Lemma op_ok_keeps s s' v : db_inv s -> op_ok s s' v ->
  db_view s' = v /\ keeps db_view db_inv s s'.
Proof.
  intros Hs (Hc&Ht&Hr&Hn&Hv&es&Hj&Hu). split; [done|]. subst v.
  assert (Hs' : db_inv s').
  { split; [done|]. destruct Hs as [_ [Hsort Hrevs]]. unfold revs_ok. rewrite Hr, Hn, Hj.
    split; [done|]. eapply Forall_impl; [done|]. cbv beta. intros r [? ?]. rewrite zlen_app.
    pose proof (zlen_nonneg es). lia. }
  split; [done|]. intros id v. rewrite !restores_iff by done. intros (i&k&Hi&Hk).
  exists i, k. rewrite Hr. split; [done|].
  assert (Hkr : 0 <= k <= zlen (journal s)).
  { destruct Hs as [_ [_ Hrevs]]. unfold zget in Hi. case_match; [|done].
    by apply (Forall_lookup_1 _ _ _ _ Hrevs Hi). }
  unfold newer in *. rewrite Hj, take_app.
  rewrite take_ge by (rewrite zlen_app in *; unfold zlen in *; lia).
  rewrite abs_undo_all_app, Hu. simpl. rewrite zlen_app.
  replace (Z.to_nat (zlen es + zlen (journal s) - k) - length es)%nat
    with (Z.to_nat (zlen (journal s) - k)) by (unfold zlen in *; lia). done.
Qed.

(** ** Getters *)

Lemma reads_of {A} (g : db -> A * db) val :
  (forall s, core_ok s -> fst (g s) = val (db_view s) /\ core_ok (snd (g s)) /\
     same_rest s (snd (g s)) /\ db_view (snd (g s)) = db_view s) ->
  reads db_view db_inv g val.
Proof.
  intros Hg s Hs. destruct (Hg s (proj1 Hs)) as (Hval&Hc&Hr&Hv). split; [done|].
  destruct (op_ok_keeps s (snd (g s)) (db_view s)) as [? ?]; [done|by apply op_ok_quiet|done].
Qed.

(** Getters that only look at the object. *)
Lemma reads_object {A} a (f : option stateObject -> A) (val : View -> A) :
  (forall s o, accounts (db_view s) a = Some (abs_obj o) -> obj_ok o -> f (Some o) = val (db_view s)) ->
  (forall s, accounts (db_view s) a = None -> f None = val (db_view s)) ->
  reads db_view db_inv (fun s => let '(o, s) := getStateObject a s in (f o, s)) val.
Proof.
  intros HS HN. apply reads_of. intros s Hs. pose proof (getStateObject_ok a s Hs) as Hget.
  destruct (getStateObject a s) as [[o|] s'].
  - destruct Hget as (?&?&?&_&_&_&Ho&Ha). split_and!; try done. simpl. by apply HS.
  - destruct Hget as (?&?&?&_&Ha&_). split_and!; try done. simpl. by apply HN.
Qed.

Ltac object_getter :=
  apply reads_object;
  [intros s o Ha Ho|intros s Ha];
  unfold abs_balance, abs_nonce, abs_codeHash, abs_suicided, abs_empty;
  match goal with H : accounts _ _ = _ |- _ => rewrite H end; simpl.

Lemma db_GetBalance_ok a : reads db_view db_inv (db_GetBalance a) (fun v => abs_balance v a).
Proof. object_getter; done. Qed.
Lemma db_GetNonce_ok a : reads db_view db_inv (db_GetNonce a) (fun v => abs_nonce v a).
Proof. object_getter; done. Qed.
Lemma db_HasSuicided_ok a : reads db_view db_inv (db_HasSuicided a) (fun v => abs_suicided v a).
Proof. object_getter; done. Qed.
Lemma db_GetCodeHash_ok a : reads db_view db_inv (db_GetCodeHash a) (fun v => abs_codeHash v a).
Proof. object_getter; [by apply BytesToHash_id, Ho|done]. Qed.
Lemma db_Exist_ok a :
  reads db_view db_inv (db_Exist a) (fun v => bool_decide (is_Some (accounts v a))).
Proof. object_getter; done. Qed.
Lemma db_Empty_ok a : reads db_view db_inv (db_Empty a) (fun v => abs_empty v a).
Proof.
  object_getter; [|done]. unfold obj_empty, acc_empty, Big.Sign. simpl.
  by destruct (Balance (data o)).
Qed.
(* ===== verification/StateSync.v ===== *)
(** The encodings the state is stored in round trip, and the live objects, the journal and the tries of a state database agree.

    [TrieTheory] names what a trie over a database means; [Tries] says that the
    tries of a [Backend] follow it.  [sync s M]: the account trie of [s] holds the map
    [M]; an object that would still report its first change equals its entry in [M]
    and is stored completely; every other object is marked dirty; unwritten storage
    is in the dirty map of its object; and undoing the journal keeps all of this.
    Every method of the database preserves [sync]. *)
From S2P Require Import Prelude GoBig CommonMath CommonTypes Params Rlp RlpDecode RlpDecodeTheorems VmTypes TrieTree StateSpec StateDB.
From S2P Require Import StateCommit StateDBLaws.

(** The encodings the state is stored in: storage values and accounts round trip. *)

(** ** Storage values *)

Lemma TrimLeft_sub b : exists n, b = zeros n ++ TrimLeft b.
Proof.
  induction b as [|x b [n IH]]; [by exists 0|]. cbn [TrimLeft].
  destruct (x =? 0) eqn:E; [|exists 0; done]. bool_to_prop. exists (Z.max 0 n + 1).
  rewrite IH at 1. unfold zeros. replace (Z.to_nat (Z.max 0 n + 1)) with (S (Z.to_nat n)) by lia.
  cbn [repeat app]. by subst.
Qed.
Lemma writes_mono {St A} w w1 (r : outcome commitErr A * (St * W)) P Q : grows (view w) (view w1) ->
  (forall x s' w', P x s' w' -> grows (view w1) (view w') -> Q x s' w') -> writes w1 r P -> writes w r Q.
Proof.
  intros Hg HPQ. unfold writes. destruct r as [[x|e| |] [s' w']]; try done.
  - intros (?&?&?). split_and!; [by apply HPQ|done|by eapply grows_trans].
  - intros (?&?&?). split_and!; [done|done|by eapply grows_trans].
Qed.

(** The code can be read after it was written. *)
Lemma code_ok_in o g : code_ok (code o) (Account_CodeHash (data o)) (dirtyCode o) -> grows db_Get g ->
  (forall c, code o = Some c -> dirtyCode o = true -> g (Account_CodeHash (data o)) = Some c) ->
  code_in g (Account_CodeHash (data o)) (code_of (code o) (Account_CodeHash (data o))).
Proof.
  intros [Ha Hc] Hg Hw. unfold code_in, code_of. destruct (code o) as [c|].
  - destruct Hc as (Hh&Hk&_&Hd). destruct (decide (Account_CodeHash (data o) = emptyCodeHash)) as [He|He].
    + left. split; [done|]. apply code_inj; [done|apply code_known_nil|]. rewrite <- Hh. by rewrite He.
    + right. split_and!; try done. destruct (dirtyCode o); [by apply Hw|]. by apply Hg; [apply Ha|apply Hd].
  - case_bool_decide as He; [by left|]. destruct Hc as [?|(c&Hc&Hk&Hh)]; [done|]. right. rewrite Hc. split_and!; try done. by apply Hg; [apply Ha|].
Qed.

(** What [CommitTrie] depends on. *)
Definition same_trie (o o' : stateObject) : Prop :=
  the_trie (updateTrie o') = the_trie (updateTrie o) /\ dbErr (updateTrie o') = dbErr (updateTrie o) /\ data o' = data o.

————————

● YOUR GOAL: Above are the records; copy every line in them that holds the word "Require".

● SOLUTION BELOW:
From S2P Require Import Prelude GoBig CommonMath CommonTypes Params Rlp RlpDecode RlpDecodeTheorems VmTypes TrieTree StateSpec StateDB.
From S2P Require Import StateCommit StateDBLaws.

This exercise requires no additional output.